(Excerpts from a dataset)
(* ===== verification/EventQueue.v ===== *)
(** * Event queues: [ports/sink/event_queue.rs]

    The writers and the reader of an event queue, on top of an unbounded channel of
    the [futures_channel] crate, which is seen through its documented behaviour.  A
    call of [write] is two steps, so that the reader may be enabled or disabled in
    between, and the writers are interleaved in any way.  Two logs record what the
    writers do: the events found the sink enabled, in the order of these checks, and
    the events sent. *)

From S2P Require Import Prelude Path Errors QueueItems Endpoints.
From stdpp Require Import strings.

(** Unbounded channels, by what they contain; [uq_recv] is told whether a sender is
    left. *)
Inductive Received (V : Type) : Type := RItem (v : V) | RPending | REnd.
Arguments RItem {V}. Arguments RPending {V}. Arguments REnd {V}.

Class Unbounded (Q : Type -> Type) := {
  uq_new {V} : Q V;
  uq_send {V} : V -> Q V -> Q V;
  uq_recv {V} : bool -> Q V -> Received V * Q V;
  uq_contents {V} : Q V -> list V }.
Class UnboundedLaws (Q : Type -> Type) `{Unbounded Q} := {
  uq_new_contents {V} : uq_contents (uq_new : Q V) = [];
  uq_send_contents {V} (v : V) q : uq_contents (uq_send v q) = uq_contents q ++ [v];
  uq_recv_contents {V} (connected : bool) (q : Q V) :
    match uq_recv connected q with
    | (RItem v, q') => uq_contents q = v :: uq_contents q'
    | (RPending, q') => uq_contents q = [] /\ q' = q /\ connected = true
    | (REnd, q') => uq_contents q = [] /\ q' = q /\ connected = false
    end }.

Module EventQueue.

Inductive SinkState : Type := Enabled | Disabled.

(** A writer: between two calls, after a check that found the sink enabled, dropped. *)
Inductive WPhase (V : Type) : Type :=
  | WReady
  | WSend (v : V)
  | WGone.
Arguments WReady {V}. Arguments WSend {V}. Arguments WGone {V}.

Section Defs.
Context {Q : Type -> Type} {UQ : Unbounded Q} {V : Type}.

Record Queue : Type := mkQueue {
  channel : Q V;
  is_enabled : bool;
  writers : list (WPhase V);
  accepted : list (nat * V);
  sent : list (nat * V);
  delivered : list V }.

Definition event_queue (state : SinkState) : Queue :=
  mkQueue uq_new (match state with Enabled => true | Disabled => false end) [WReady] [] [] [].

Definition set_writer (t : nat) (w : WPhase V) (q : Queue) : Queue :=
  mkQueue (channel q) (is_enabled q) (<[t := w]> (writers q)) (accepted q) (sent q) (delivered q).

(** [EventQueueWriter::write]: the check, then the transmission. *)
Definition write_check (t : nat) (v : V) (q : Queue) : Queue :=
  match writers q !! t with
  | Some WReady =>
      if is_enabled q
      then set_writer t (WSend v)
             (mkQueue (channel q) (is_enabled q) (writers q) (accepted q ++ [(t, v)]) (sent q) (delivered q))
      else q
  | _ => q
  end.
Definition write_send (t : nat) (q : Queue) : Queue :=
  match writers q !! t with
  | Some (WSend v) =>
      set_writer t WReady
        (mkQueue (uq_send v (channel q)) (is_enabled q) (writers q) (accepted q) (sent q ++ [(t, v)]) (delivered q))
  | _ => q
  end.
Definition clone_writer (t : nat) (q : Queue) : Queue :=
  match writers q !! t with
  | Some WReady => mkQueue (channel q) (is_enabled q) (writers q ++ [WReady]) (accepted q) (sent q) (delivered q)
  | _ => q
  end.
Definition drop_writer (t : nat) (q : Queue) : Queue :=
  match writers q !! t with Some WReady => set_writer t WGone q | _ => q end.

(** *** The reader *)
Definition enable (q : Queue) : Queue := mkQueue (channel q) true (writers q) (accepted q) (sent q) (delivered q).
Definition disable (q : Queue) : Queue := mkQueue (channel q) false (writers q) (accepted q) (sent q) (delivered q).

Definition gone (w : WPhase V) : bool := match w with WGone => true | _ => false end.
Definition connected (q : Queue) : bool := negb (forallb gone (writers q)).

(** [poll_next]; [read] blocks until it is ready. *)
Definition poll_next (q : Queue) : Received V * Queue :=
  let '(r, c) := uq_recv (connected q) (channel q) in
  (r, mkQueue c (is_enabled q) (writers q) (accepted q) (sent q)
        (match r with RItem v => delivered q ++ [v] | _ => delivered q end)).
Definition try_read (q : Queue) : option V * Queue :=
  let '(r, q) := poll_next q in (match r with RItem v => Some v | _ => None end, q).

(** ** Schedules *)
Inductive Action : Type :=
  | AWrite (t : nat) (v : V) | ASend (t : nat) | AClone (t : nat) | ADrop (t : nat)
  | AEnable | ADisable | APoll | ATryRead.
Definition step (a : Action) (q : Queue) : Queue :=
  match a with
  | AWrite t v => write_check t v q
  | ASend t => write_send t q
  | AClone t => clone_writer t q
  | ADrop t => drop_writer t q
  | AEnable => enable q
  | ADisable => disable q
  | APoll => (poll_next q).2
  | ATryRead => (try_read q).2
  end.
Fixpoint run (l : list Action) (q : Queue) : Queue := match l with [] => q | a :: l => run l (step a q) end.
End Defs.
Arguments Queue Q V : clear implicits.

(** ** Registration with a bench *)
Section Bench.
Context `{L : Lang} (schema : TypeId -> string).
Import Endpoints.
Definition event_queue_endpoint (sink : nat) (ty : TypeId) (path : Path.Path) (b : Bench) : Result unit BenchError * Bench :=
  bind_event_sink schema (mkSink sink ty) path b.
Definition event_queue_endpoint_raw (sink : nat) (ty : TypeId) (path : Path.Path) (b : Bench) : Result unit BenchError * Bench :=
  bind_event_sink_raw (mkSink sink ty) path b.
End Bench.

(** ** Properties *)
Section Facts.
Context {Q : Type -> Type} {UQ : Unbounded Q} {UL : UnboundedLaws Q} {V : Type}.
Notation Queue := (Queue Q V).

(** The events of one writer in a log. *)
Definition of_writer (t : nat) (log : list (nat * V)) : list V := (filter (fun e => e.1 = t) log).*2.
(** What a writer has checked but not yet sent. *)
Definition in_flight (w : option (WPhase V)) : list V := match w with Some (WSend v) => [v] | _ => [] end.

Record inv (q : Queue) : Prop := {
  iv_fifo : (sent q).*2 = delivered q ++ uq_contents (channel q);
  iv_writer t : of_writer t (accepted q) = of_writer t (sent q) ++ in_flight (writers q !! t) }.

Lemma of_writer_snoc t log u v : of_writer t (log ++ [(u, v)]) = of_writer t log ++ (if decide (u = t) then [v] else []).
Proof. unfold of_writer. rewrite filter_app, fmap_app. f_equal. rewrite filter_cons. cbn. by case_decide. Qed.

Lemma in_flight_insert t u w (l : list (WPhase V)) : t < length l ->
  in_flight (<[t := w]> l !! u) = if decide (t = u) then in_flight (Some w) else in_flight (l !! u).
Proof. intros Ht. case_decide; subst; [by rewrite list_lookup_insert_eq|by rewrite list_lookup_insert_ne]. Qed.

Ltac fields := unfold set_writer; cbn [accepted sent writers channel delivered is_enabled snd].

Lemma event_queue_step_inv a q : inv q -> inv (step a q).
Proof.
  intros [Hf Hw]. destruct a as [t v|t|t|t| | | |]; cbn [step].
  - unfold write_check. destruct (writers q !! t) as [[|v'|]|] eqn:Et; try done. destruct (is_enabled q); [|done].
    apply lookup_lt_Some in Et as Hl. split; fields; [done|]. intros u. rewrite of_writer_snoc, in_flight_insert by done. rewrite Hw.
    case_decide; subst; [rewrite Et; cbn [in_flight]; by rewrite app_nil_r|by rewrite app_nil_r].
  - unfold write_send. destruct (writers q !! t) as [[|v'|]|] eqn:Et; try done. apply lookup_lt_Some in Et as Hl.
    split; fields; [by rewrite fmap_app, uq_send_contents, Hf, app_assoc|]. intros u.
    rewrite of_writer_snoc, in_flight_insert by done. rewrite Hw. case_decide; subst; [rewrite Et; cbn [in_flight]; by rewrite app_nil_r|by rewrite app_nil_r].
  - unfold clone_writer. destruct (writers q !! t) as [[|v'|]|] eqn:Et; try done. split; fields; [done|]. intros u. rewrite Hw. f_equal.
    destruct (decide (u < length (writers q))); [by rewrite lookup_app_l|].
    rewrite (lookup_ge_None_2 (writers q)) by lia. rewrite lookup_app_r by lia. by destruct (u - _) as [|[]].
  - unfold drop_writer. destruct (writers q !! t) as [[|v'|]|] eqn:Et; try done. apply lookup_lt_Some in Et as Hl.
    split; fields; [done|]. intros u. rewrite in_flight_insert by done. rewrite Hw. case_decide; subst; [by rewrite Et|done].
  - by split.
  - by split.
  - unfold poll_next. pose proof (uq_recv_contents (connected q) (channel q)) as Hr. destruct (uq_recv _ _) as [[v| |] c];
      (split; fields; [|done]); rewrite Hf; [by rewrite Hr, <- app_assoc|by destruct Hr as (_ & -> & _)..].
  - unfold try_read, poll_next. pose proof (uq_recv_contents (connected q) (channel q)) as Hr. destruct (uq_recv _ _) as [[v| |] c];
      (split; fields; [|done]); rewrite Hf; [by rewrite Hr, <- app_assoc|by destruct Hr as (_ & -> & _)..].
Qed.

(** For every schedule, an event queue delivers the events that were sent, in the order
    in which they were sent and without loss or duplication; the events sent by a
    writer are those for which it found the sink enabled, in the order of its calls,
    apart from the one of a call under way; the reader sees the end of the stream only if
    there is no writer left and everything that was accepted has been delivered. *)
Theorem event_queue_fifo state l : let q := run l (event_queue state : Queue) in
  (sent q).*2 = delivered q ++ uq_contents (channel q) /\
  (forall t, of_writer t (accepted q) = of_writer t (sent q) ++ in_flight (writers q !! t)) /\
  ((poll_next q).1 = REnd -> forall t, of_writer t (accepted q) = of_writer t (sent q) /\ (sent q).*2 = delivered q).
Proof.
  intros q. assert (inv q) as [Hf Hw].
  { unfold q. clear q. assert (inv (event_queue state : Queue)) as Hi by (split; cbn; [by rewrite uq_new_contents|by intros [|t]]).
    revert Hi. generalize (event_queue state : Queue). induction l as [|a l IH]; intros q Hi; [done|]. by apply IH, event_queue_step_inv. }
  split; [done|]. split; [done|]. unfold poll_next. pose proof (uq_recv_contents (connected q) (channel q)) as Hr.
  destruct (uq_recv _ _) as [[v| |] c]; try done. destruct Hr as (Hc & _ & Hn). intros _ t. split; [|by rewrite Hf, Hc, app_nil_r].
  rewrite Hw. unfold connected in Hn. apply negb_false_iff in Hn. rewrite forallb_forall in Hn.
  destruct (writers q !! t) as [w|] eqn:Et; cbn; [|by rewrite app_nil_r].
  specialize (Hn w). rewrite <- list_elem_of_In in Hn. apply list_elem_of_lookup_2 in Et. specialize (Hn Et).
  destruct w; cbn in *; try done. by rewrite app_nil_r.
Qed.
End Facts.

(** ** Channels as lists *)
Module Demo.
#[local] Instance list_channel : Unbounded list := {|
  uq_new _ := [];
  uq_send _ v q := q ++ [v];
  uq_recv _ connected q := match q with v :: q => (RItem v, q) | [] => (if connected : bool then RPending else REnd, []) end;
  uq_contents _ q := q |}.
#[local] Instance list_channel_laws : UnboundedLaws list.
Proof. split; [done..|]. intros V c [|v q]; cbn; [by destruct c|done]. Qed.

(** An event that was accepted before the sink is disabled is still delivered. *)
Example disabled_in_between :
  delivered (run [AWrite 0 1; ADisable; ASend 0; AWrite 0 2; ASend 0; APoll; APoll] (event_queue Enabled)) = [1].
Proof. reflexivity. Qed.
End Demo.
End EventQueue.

## [Problem requirements]
Of the lines in the data, report each one containing the string "AClone".

## [Answer to this exercise]
  | AWrite (t : nat) (v : V) | ASend (t : nat) | AClone (t : nat) | ADrop (t : nat)
  | AClone t => clone_writer t q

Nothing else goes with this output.